╭─ Data for this exercise

Lemma Inv_tset er es pc dp c l a r g ts :
  Forall timer_effect ts → Inv er es pc dp c l → Inv er es pc dp (tset a r g ts c) l.
Proof.
  intros Hts [[] [] []].
  pose proof (timer_effects_silent _ Hts). pose proof (timer_effects_wake ts) as Hw.
  pose proof (timer_effects_drop ts) as Hd.
  assert (∀ w e, Wake w e ∈ out c ++ ts ↔ Wake w e ∈ out c) as Hout
    by (intros w e; rewrite elem_of_app; naive_solver).
  split; constructor; try assumption; cbn.
  - autorewrite with waiters. by rewrite (accepted_silent ts), (gone_silent ts), !app_nil_r.
  - intros Hb v. rewrite elem_of_app. naive_solver.
  - intros w e. rewrite Hout. eauto.
  - intros w Hp. destruct (w_woken0 w Hp) as [H1 H2]. setoid_rewrite Hout. eauto.
  - intros w ??. rewrite Hout. eauto.
Qed.

Lemma Inv_tframe er es pc dp c c' l : tframe c c' → Inv er es pc dp c l → Inv er es pc dp c' l.
Proof. intros (a & r & g & ts & Hts & ->). by apply Inv_tset. Qed.

(** *** Elementary transitions *)

(** A waiter [w] of one side is given a value or a slot and woken. *)
Definition reserved_waiter (x : channel_waiter_t) : channel_waiter_t :=
  mk_waiter (w_future x) true (w_delivering x).
Definition reserve_receiver w x c : async_channel_t Q V :=
  set_out (out c ++ [Wake w None]) (set_reserved_receivers (u32 (reserved_receivers c + 1))
    (set_waiters (<[w := reserved_waiter x]> (waiters c))
      (set_ch_callbacks (filter (.≠ w) (ch_callbacks c)) c))).
Definition reserve_sender w x c : async_channel_t Q V :=
  set_out (out c ++ [Wake w None]) (set_reserved_senders (u32 (reserved_senders c + 1))
    (set_waiters (<[w := reserved_waiter x]> (waiters c))
      (set_ch_callbacks (filter (.≠ w) (ch_callbacks c)) c))).

Lemma waiter_views ws w x : ws !! w = Some x →
  resv ws w = w_reserved x ∧ deliv ws w = w_delivering x ∧ fut ws w = w_future x.
Proof. intros H. unfold resv, deliv, fut. by rewrite H. Qed.

Lemma resv_reserved ws w x w' :
  resv (<[w := reserved_waiter x]> ws) w' = bool_decide (w' = w) || resv ws w'.
Proof. rewrite resv_insert. by case_decide; case_bool_decide. Qed.
Lemma deliv_reserved ws w x w' : ws !! w = Some x →
  deliv (<[w := reserved_waiter x]> ws) w' = deliv ws w'.
Proof.
  intros H. rewrite deliv_insert. case_decide; [subst|done].
  by destruct (waiter_views _ _ _ H) as (_ & -> & _).
Qed.
Lemma fut_reserved ws w x w' : ws !! w = Some x →
  fut (<[w := reserved_waiter x]> ws) w' = fut ws w'.
Proof.
  intros H. rewrite fut_insert. case_decide; [subst|done].
  by destruct (waiter_views _ _ _ H) as (_ & _ & ->).
Qed.

(** Reserving keeps the queues and the registrations consistent. *)
Lemma cnt_reserve ws w x (ps : list nat) : NoDup ps → w ∈ ps → resv ws w = false →
  cnt (resv (<[w := reserved_waiter x]> ws)) ps = cnt (resv ws) ps + 1.
Proof.
  intros. apply (cnt_set _ _ w); [done..| |].
  - rewrite resv_reserved, bool_decide_true by done. done.
  - intros. rewrite resv_reserved, bool_decide_false by done. done.
Qed.
Lemma cnt_reserve_other ws w x (ps : list nat) : w ∉ ps →
  cnt (resv (<[w := reserved_waiter x]> ws)) ps = cnt (resv ws) ps.
Proof.
  intros. apply cnt_ext. intros w' Hw'. rewrite resv_reserved, bool_decide_false by naive_solver.
  done.
Qed.

Lemma resv_reserved_true ws w x w' :
  resv (<[w := reserved_waiter x]> ws) w' = true ↔ w' = w ∨ resv ws w' = true.
Proof. by rewrite resv_reserved, orb_true_iff, bool_decide_eq_true. Qed.
Lemma resv_reserved_false ws w x w' :
  resv (<[w := reserved_waiter x]> ws) w' = false ↔ w' ≠ w ∧ resv ws w' = false.
Proof. by rewrite resv_reserved, orb_false_iff, bool_decide_eq_false. Qed.
Lemma elem_of_snoc {A} (a b : A) (o : list A) : a ∈ o ++ [b] ↔ a ∈ o ∨ a = b.
Proof. set_solver. Qed.

Lemma reserve_WInv c w x rr rs :
  WInv c → waiters c !! w = Some x →
  w ∈ waiting_receivers c ∧ fut (waiters c) w = None ∨ w ∈ waiting_senders c →
  resv (waiters c) w = false → deliv (waiters c) w = false →
  rr = (if decide (w ∈ parked_receivers c) then reserved_receivers c + 1 else reserved_receivers c) →
  rs = (if decide (w ∈ parked_senders c) then reserved_senders c + 1 else reserved_senders c) →
  WInv (set_out (out c ++ [Wake w None]) (set_reserved_receivers rr (set_reserved_senders rs
    (set_waiters (<[w := reserved_waiter x]> (waiters c))
      (set_ch_callbacks (filter (.≠ w) (ch_callbacks c)) c))))).
Proof.
  intros HW Hx Hin Hnr Hnd Hrr Hrs. destruct HW.
  assert (∀ w', deliv (<[w := reserved_waiter x]> (waiters c)) w' = deliv (waiters c) w') as Hd
    by (intros; by apply deliv_reserved).
  assert (∀ w', fut (<[w := reserved_waiter x]> (waiters c)) w' = fut (waiters c) w') as Hf
    by (intros; by apply fut_reserved).
  constructor; cbn; try assumption.
  - intros w'. rewrite <- w_dom0. destruct (decide (w' = w)) as [->|]; simplify_map_eq; [|done].
    by split; intros; eexists.
  - intros w' Hw'. rewrite Hd, Hf. destruct (w_R0 w' Hw') as [? HR].
    split; [done|]. destruct (fut _ w') eqn:Ef; [|done].
    split_and!; [|by apply HR..]. apply resv_reserved_false. split; [|by apply HR]. intros ->.
    destruct Hin as [[_ ?]|?%w_S0]; [congruence|naive_solver].
  - intros w' Hw'. rewrite Hd, Hf, resv_reserved_true. destruct (w_PR0 w' Hw') as (? & ? & HR).
    split_and!; [done..|]. intros [->|]; [|by auto]. destruct Hin as [[??]|?]; [done|].
    exfalso. eauto.
  - intros w' Hw'. rewrite Hd, Hf, resv_reserved_true. destruct (w_PS0 w' Hw') as (? & HR).
    split; [done|]. intros [->|]; auto.
  - subst rr. clear Hrs. case_decide;
      [rewrite cnt_reserve by done|rewrite cnt_reserve_other by done]; lia.
  - subst rs. clear Hrr. case_decide;
      [rewrite cnt_reserve by done|rewrite cnt_reserve_other by done]; lia.
  - intros w' [? Hw']%list_elem_of_filter. rewrite resv_reserved_false.
    destruct (w_cb0 w' Hw'). auto.
  - intros w' e. rewrite elem_of_snoc. intros [|[= -> _]]; [eauto|]. apply w_dom0. eauto.
  - intros w' Hp. rewrite resv_reserved_true. destruct (w_woken0 w' Hp) as [H1 H2].
    split; [rewrite elem_of_snoc; naive_solver|].
    intros ??. destruct H2 as [e ?]; [done..|]. exists e. rewrite elem_of_snoc. auto.
  - intros w' Hw' Hd'. rewrite Hd in Hd'. rewrite elem_of_snoc.
    intros [?|[= ->]]; [by eapply w_quiet0|congruence].
Qed.

Lemma reserve_receiver_Inv pc dp c l w x :
  Inv 1 0 pc dp c l → waiters c !! w = Some x → w ∈ waiting_receivers c →
  resv (waiters c) w = false → fut (waiters c) w = None →
  Inv 0 0 pc dp (reserve_receiver w x c) l.
Proof.
  intros HI Hx Hin Hnr Hf. pose proof (slots_small _ _ _ _ (i_data _ _ _ _ _ _ HI)).
  pose proof (rr_nonneg _ (i_wait _ _ _ _ _ _ HI)). destruct HI as [[] HW []].
  destruct (w_R _ HW w Hin) as [Hnd HR]. rewrite Hf in HR.
  assert (u32 (reserved_receivers c + 1) = reserved_receivers c + 1) as Hu
    by (apply u32_small; lia).
  unfold reserve_receiver. rewrite Hu. split.
  - constructor; cbn; try done; try lia.
    + autorewrite with waiters. by rewrite !app_nil_r.
    + set_solver.
  - apply (reserve_WInv c w x); auto; [by rewrite decide_True|].
    rewrite decide_False; [done|]. intros ?. by eapply w_disj.
  - constructor; cbn; try (intros; rewrite ?deliv_reserved, ?resv_reserved_true in * by done).
    + right. apply l_recv0; [done|lia|done].
    + naive_solver lia.
    + split; [naive_solver|]. setoid_rewrite resv_reserved_true. naive_solver.
    + naive_solver.
    + naive_solver.
    + apply l_commit0; [done|done|lia].
Qed.

Lemma reserve_sender_Inv dp c l w x :
  Inv 0 1 false dp c l → waiters c !! w = Some x → w ∈ waiting_senders c →
  resv (waiters c) w = false → deliv (waiters c) w = false →
  Inv 0 0 false dp (reserve_sender w x c) l.
Proof.
  intros HI Hx Hin Hnr Hnd. pose proof (slots_small _ _ _ _ (i_data _ _ _ _ _ _ HI)).
  pose proof (rs_nonneg _ (i_wait _ _ _ _ _ _ HI)). destruct HI as [[] HW []].
  assert (w ∈ parked_senders c) as HS by by apply w_S.
  assert (u32 (reserved_senders c + 1) = reserved_senders c + 1) as Hu
    by (apply u32_small; lia).
  unfold reserve_sender. rewrite Hu. split.
  - constructor; cbn; try done; try lia.
    + autorewrite with waiters. by rewrite !app_nil_r.
    + set_solver.
  - apply (reserve_WInv c w x (reserved_receivers c) (reserved_senders c + 1)); auto;
      [|by rewrite decide_True].
    rewrite decide_False; [done|]. intros ?. by eapply w_disj.
  - constructor; cbn; try (intros; rewrite ?deliv_reserved, ?resv_reserved_true in * by done).
    + naive_solver lia.
    + edestruct l_send0 as [|]; eauto; lia.
    + split; [naive_solver|]. setoid_rewrite resv_reserved_true. naive_solver.
    + naive_solver.
    + naive_solver.
    + apply l_commit0; [done|done|lia].
Qed.

(** Nobody is left to be given the free value or the free slot. *)
Lemma Inv_no_receiver pc dp c l :
  Inv 1 0 pc dp c l → (∀ w, w ∈ waiting_receivers c → resv (waiters c) w = true) →
  Inv 0 0 pc dp c l.
Proof.
  intros [[] HW []] Hall. split; [|done|]; constructor; auto; try lia.
  intros. apply l_commit0; [done|done|lia].
Qed.

Lemma Inv_no_sender dp c l :
  Inv 0 1 false dp c l →
  (∀ w, w ∈ waiting_senders c → resv (waiters c) w = true ∨ deliv (waiters c) w = true) →
  Inv 0 0 false dp c l.
Proof. intros [[] HW []] Hall. split; [|done|]; constructor; auto; lia. Qed.

(** A closed channel passes reservations on to nobody. *)
Lemma Inv_closed_weaken er es c l : 0 ≤ er → 0 ≤ es → ch_closed c = true →
  Inv er es false false c l → Inv 0 0 false false c l.
Proof.
  intros ?? Hc [[] HW []]. split; [|done|]; constructor; auto; try lia; try congruence.
  intros. apply l_commit0; [done|done|lia].
Qed.

(** What the wake operations leave alone: the suspended coroutines, the kind of
    the channel and its closing; the history grows, without a new value. *)
Definition pframe c c' : Prop :=
  parked_receivers c' = parked_receivers c ∧ parked_senders c' = parked_senders c ∧
  (∀ w, deliv (waiters c') w = deliv (waiters c) w) ∧ next_waiter c' = next_waiter c ∧
  ch_capacity c' = ch_capacity c ∧ ch_closed c' = ch_closed c ∧
  close_reason c' = close_reason c ∧ ∃ o, out c' = out c ++ o ∧ accepted o = [].

#[export] Instance pframe_preorder : PreOrder pframe.
Proof.
  split.
  - intros c. split_and!; try done. exists []. by rewrite app_nil_r.
  - intros c1 c2 c3 (? & ? & Hd1 & ? & ? & ? & ? & o1 & Ho1 & Ha1)
      (? & ? & Hd2 & ? & ? & ? & ? & o2 & Ho2 & Ha2).
    split_and!; try congruence. exists (o1 ++ o2).
    by rewrite Ho2, Ho1, app_assoc, accepted_app, Ha1, Ha2.
Qed.

Lemma tframe_pframe c c' : tframe c c' → pframe c c'.
Proof.
  intros (a & r & g & ts & Hts & ->). split_and!; try done. exists ts.
  split; [done|]. by apply accepted_silent, timer_effects_silent.
Qed.

Lemma reserve_receiver_pframe w x c :
  waiters c !! w = Some x → pframe c (reserve_receiver w x c).
Proof. intros. split_and!; try done; [|by eexists]. intros. by apply deliv_reserved. Qed.
Lemma reserve_sender_pframe w x c :
  waiters c !! w = Some x → pframe c (reserve_sender w x c).
Proof. intros. split_and!; try done; [|by eexists]. intros. by apply deliv_reserved. Qed.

╰─

Assignment »
What are the lines from the one with "split; [done|]. by" through the end of the entries? Give them again exactly, both end lines included.

Answer space »
  split; [done|]. by apply accepted_silent, timer_effects_silent.
Qed.

Lemma reserve_receiver_pframe w x c :
  waiters c !! w = Some x → pframe c (reserve_receiver w x c).
Proof. intros. split_and!; try done; [|by eexists]. intros. by apply deliv_reserved. Qed.
Lemma reserve_sender_pframe w x c :
  waiters c !! w = Some x → pframe c (reserve_sender w x c).
Proof. intros. split_and!; try done; [|by eexists]. intros. by apply deliv_reserved. Qed.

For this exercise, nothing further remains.